[Items from a data source]
(** ** The construction entry points *)

(** C1, as stated, fails: no declaration of the header both takes a plot
    count and returns a host handle.  [GE_PPTXDevice] and
    [PPTXDeviceDriver] take [nbplots] and return [void] and [Rboolean];
    [R_PPTX_Device] returns a [SEXP] and has no plot count. *)
Lemma no_constructor_with_plot_count_and_handle :
  ~ (exists d : fundecl,
        In d PPTX_h /\ takes_plot_count d = true /\
        is_host_handle (f_ret d) = true).
Proof.
  intros (d & Hin & Hpc & Hh). simpl in Hin.
  repeat (destruct Hin as [<- | Hin];
          [first [discriminate Hpc | discriminate Hh] |]).
  exact Hin.
Qed.

(** C1, amended: construction is declared as two functions.
    [GE_PPTXDevice] is given filename, page dimensions, offsets, point
    size, plot count and font family and returns nothing; [R_PPTX_Device]
    is given eight host values, none of them a plot count, and returns a
    host handle; no declaration does both. *)
Theorem construction_entry_points :
  f_params GE_PPTXDevice =
    [ const_char_ptr $ "filename"; double_ptr $ "width"; double_ptr $ "height";
      double_ptr $ "offx"; double_ptr $ "offy"; Tdouble $ "ps";
      Tint $ "nbplots"; const_char_ptr $ "fontfamily" ]%decl /\
  find_param "nbplots" GE_PPTXDevice = Some Tint /\
  f_ret GE_PPTXDevice = Tvoid /\
  is_host_handle (f_ret GE_PPTXDevice) = false /\
  param_names R_PPTX_Device =
    [ "filename"; "width"; "height"; "offx"; "offy"; "pointsize";
      "fontfamily"; "env" ] /\
  param_types R_PPTX_Device =
    [ SEXP; SEXP; SEXP; SEXP; SEXP; SEXP; SEXP; SEXP ] /\
  takes_plot_count R_PPTX_Device = false /\
  f_ret R_PPTX_Device = SEXP /\
  is_host_handle (f_ret R_PPTX_Device) = true /\
  forallb (fun d => negb (takes_plot_count d && is_host_handle (f_ret d)))
    PPTX_h = true.
Proof. repeat split. Qed.

(** C2: [R_PPTX_Device] is declared with eight [SEXP] parameters, in the
    order filename, width, height, offx, offy, pointsize, fontfamily, env;
    it is an exported symbol returning [SEXP], so it fits a [.Call]
    registration entry, and only one whose argument count is eight. *)
Theorem R_PPTX_Device_arity :
  f_params R_PPTX_Device =
    [ SEXP $ "filename"; SEXP $ "width"; SEXP $ "height"; SEXP $ "offx";
      SEXP $ "offy"; SEXP $ "pointsize"; SEXP $ "fontfamily";
      SEXP $ "env" ]%decl /\
  arity R_PPTX_Device = 8 /\
  f_linkage R_PPTX_Device = External /\
  f_ret R_PPTX_Device = SEXP /\
  find_decl "R_PPTX_Device" PPTX_h = Some R_PPTX_Device /\
  forall numArgs : nat,
    dot_Call_compatible R_PPTX_Device numArgs = true <-> numArgs = 8.
Proof.
  repeat split.
  - unfold dot_Call_compatible. rewrite andb_true_iff. intros [_ H].
    apply Nat.eqb_eq in H. symmetry. exact H.
  - intros ->. reflexivity.
Qed.

(** ** Return types and failure indication *)

(** C3, as stated, fails: the strWidth callback is declared to return a
    [double], a type that can carry an indicator (zero against NaN, say),
    so the driver-setup function is not the only declared function whose
    return type can. *)
Lemma strWidth_return_can_signal :
  ~ (f_ret PPTXDeviceDriver = Rboolean /\
     forall op : operation,
       callback op <> PPTXDeviceDriver -> ~ can_signal (f_ret (callback op))).
Proof.
  intros [_ H]. apply (H OpStrWidth).
  - discriminate.
  - apply can_signal_carries. reflexivity.
Qed.

(** C3, amended: [PPTXDeviceDriver] is declared to return [Rboolean], so a
    fatal construction error can be signalled by returning false, and it is
    the only declaration that returns [Rboolean]; of the callbacks, strWidth
    alone has a return type that can carry an indicator ([double]); the
    three declarations that return a value are [PPTXDeviceDriver],
    [PPTX_StrWidth] and [R_PPTX_Device]. *)
Theorem driver_setup_returns_Rboolean :
  f_ret PPTXDeviceDriver = Rboolean /\
  kind_of (f_ret PPTXDeviceDriver) = Some Kbool /\
  returned (f_ret PPTXDeviceDriver) (Some (Vbool false)) = true /\
  can_signal (f_ret PPTXDeviceDriver) /\
  filter (fun d => ctype_eqb (f_ret d) Rboolean) PPTX_h = [PPTXDeviceDriver] /\
  (forall op : operation,
     can_signal (f_ret (callback op)) <-> op = OpStrWidth) /\
  f_ret PPTX_StrWidth = Tdouble /\
  filter (fun d => carries_value (f_ret d)) PPTX_h =
    [PPTXDeviceDriver; PPTX_StrWidth; R_PPTX_Device].
Proof.
  repeat split.
  - apply can_signal_carries. reflexivity.
  - intro H. apply can_signal_carries in H.
    destruct op; try discriminate H. reflexivity.
  - intros ->. apply can_signal_carries. reflexivity.
Qed.

(** C8: each of the twelve per-primitive and lifecycle callbacks
    (activate, circle, line, polyline, polygon, rect, text, newPage, close,
    clip, metricInfo, size) is declared to return [void]; every call of one
    hands back nothing, so its return cannot tell success from failure. *)
Theorem primitive_callbacks_return_void (op : operation) :
  In op primitive_and_lifecycle ->
  f_ret (callback op) = Tvoid /\
  (forall r : option cvalue,
     returned (f_ret (callback op)) r = true <-> r = None) /\
  ~ can_signal (f_ret (callback op)).
Proof.
  intro Hin.
  assert (Hv : f_ret (callback op) = Tvoid).
  { simpl in Hin.
    repeat (destruct Hin as [<- | Hin]; [reflexivity |]). contradiction. }
  split; [exact Hv |]. rewrite Hv. split.
  - intro r. apply returned_void. reflexivity.
  - intro H. apply can_signal_carries in H. discriminate H.
Qed.

Lemma primitive_callbacks_return_void_witness :
  In OpCircle primitive_and_lifecycle /\
  f_ret (callback OpCircle) = Tvoid /\
  (forall r : option cvalue,
     returned (f_ret (callback OpCircle)) r = true <-> r = None) /\
  ~ can_signal (f_ret (callback OpCircle)).
Proof.
  assert (Hin : In OpCircle primitive_and_lifecycle)
    by (simpl; right; left; reflexivity).
  split; [exact Hin |].
  exact (primitive_callbacks_return_void OpCircle Hin).
Defined.

Lemma primitive_and_lifecycle_names :
  map (fun op => f_name (callback op)) primitive_and_lifecycle =
    [ "PPTX_activate"; "PPTX_Circle"; "PPTX_Line"; "PPTX_Polyline";
      "PPTX_Polygon"; "PPTX_Rect"; "PPTX_Text"; "PPTX_NewPage"; "PPTX_Close";
      "PPTX_Clip"; "PPTX_MetricInfo"; "PPTX_Size" ].
Proof. reflexivity. Qed.

(** ** Individual callbacks *)

(** C4: [PPTX_Text] takes, in this order, the position [x], [y], the string
    [str], the rotation [rot], the horizontal adjustment [hadj], the
    graphics context and the device handle; it returns no value and has no
    output parameter; in the model of its body the one change to the device
    is the text run appended to the page. *)
Theorem PPTX_Text_declaration :
  f_params PPTX_Text =
    [ Tdouble $ "x"; Tdouble $ "y"; const_char_ptr $ "str"; Tdouble $ "rot";
      Tdouble $ "hadj"; Tconst pGEcontext $ "gc"; pDevDesc $ "dev" ]%decl /\
  arity PPTX_Text = 7 /\
  f_ret PPTX_Text = Tvoid /\
  (forall r : option cvalue,
     returned (f_ret PPTX_Text) r = true <-> r = None) /\
  output_params PPTX_Text = [] /\
  forall (gcontext : Type) (x y : double) (str : string) (rot hadj : double)
         (gc : gcontext) (dev : Model.device),
    Model.page (Model.Text gcontext x y str rot hadj gc dev) =
      (Model.page dev ++ [Model.TextRun x y str rot hadj])%list /\
    Model.clip_region (Model.Text gcontext x y str rot hadj gc dev) =
      Model.clip_region dev.
Proof.
  repeat split.
  - apply returned_void. reflexivity.
  - apply returned_void. reflexivity.
Qed.

(** C5: [PPTX_MetricInfo] takes the character code [c], the graphics
    context and the device handle as inputs, declares exactly three output
    parameters, the [double*] [ascent], [descent] and [width], and returns
    no value directly. *)
Theorem PPTX_MetricInfo_declaration :
  f_params PPTX_MetricInfo =
    [ Tint $ "c"; Tconst pGEcontext $ "gc"; double_ptr $ "ascent";
      double_ptr $ "descent"; double_ptr $ "width"; pDevDesc $ "dev" ]%decl /\
  filter (fun p => negb (is_output p)) (f_params PPTX_MetricInfo) =
    [ Tint $ "c"; Tconst pGEcontext $ "gc"; pDevDesc $ "dev" ]%decl /\
  output_params PPTX_MetricInfo =
    [ double_ptr $ "ascent"; double_ptr $ "descent";
      double_ptr $ "width" ]%decl /\
  passing_of double_ptr = ByPointer /\
  f_ret PPTX_MetricInfo = Tvoid /\
  forall r : option cvalue,
    returned (f_ret PPTX_MetricInfo) r = true <-> r = None.
Proof.
  repeat split.
  - apply returned_void. reflexivity.
  - apply returned_void. reflexivity.
Qed.

(** C6: [PPTX_StrWidth] takes the string, the graphics context and the
    device handle, declares no output parameter, and returns a [double]:
    every return hands the width back as the function's value. *)
Theorem PPTX_StrWidth_declaration :
  f_params PPTX_StrWidth =
    [ const_char_ptr $ "str"; Tconst pGEcontext $ "gc";
      pDevDesc $ "dev" ]%decl /\
  output_params PPTX_StrWidth = [] /\
  f_ret PPTX_StrWidth = Tdouble /\
  forall r : option cvalue,
    returned (f_ret PPTX_StrWidth) r = true <->
    exists w : double, r = Some (Vdouble w).
Proof.
  repeat split.
  - apply returned_double. reflexivity.
  - apply returned_double. reflexivity.
Qed.

(** C7: [PPTX_Clip] takes four [double] coordinates and the device handle,
    and no graphics context; it returns nothing and has no output
    parameter; in the model of its body the one change to the device is
    the clipping region, which a later primitive leaves in place. *)
Theorem PPTX_Clip_declaration :
  f_params PPTX_Clip =
    [ Tdouble $ "x0"; Tdouble $ "x1"; Tdouble $ "y0"; Tdouble $ "y1";
      pDevDesc $ "dev" ]%decl /\
  arity PPTX_Clip = 5 /\
  takes_context PPTX_Clip = false /\
  f_ret PPTX_Clip = Tvoid /\
  (forall r : option cvalue,
     returned (f_ret PPTX_Clip) r = true <-> r = None) /\
  output_params PPTX_Clip = [] /\
  forall (x0 x1 y0 y1 : double) (dev : Model.device),
    Model.clip_region (Model.Clip x0 x1 y0 y1 dev) =
      Some (Model.mkBox x0 x1 y0 y1) /\
    Model.page (Model.Clip x0 x1 y0 y1 dev) = Model.page dev /\
    forall (gcontext : Type) (x y : double) (str : string)
           (rot hadj : double) (gc : gcontext),
      Model.clip_region
        (Model.Text gcontext x y str rot hadj gc (Model.Clip x0 x1 y0 y1 dev)) =
        Some (Model.mkBox x0 x1 y0 y1).
Proof.
  repeat split.
  - apply returned_void. reflexivity.
  - apply returned_void. reflexivity.
Qed.

(** ** Parameter passing on the construction path *)

(** C10: in [GE_PPTXDevice] and in [PPTXDeviceDriver] the page dimensions
    and offsets ([width], [height], [offx], [offy]) are [double*], pointers
    to non-constant data, so a store by the construction path reaches the
    caller's variables; the point size [ps] and the plot count [nbplots] are
    passed by value. *)
Theorem construction_parameter_passing (d : fundecl) :
  In d [GE_PPTXDevice; PPTXDeviceDriver] ->
  map (fun x => find_param x d) ["width"; "height"; "offx"; "offy"] =
    [Some double_ptr; Some double_ptr; Some double_ptr; Some double_ptr] /\
  passing_of double_ptr = ByPointer /\
  (forall old v : double, caller_sees (passing_of double_ptr) old v = v) /\
  find_param "ps" d = Some Tdouble /\
  find_param "nbplots" d = Some Tint /\
  passing_of Tdouble = ByValue /\
  passing_of Tint = ByValue /\
  (forall old v : double, caller_sees (passing_of Tdouble) old v = old) /\
  (forall old v : Z, caller_sees (passing_of Tint) old v = old).
Proof.
  intros [<- | [<- | []]]; repeat split.
Qed.

Lemma construction_parameter_passing_witness :
  In GE_PPTXDevice [GE_PPTXDevice; PPTXDeviceDriver] /\
  map (fun x => find_param x GE_PPTXDevice)
    ["width"; "height"; "offx"; "offy"] =
    [Some double_ptr; Some double_ptr; Some double_ptr; Some double_ptr] /\
  find_param "ps" GE_PPTXDevice = Some Tdouble /\
  find_param "nbplots" GE_PPTXDevice = Some Tint.
Proof.
  assert (Hin : In GE_PPTXDevice [GE_PPTXDevice; PPTXDeviceDriver])
    by (simpl; left; reflexivity).
  split; [exact Hin |].
  destruct (construction_parameter_passing GE_PPTXDevice Hin)
    as (Hdims & _ & _ & Hps & Hnb & _).
  split; [exact Hdims |]. split; [exact Hps | exact Hnb].
Defined.

(** ** Invariants of the whole header *)

Ltac in_cases H :=
  simpl in H;
  repeat match type of H with
         | _ \/ _ => destruct H as [H | H]
         end;
  try contradiction; subst.

Lemma nodupb_NoDup (l : list string) : nodupb l = true -> NoDup l.
Proof.
  induction l as [| x l IH]; simpl; intro H.
  - constructor.
  - apply andb_true_iff in H. destruct H as [Hx Hl]. constructor.
    + intro Hin. apply negb_true_iff in Hx.
      assert (He : existsb (String.eqb x) l = true).
      { apply existsb_exists. exists x. split; [exact Hin |].
        apply String.eqb_refl. }
      rewrite He in Hx. discriminate Hx.
    + apply IH. exact Hl.
Qed.

Lemma find_decl_sound (h : list fundecl) (name : string) (d : fundecl) :
  find_decl name h = Some d -> In d h /\ f_name d = name.
Proof.
  unfold find_decl. intro H. apply find_some in H. destruct H as [Hin He].
  split; [exact Hin |]. apply String.eqb_eq. exact He.
Qed.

__What is expected__:
Select and copy every line from the records that includes the word "three".

__Answer__:
    three declarations that return a value are [PPTXDeviceDriver],
    context and the device handle as inputs, declares exactly three output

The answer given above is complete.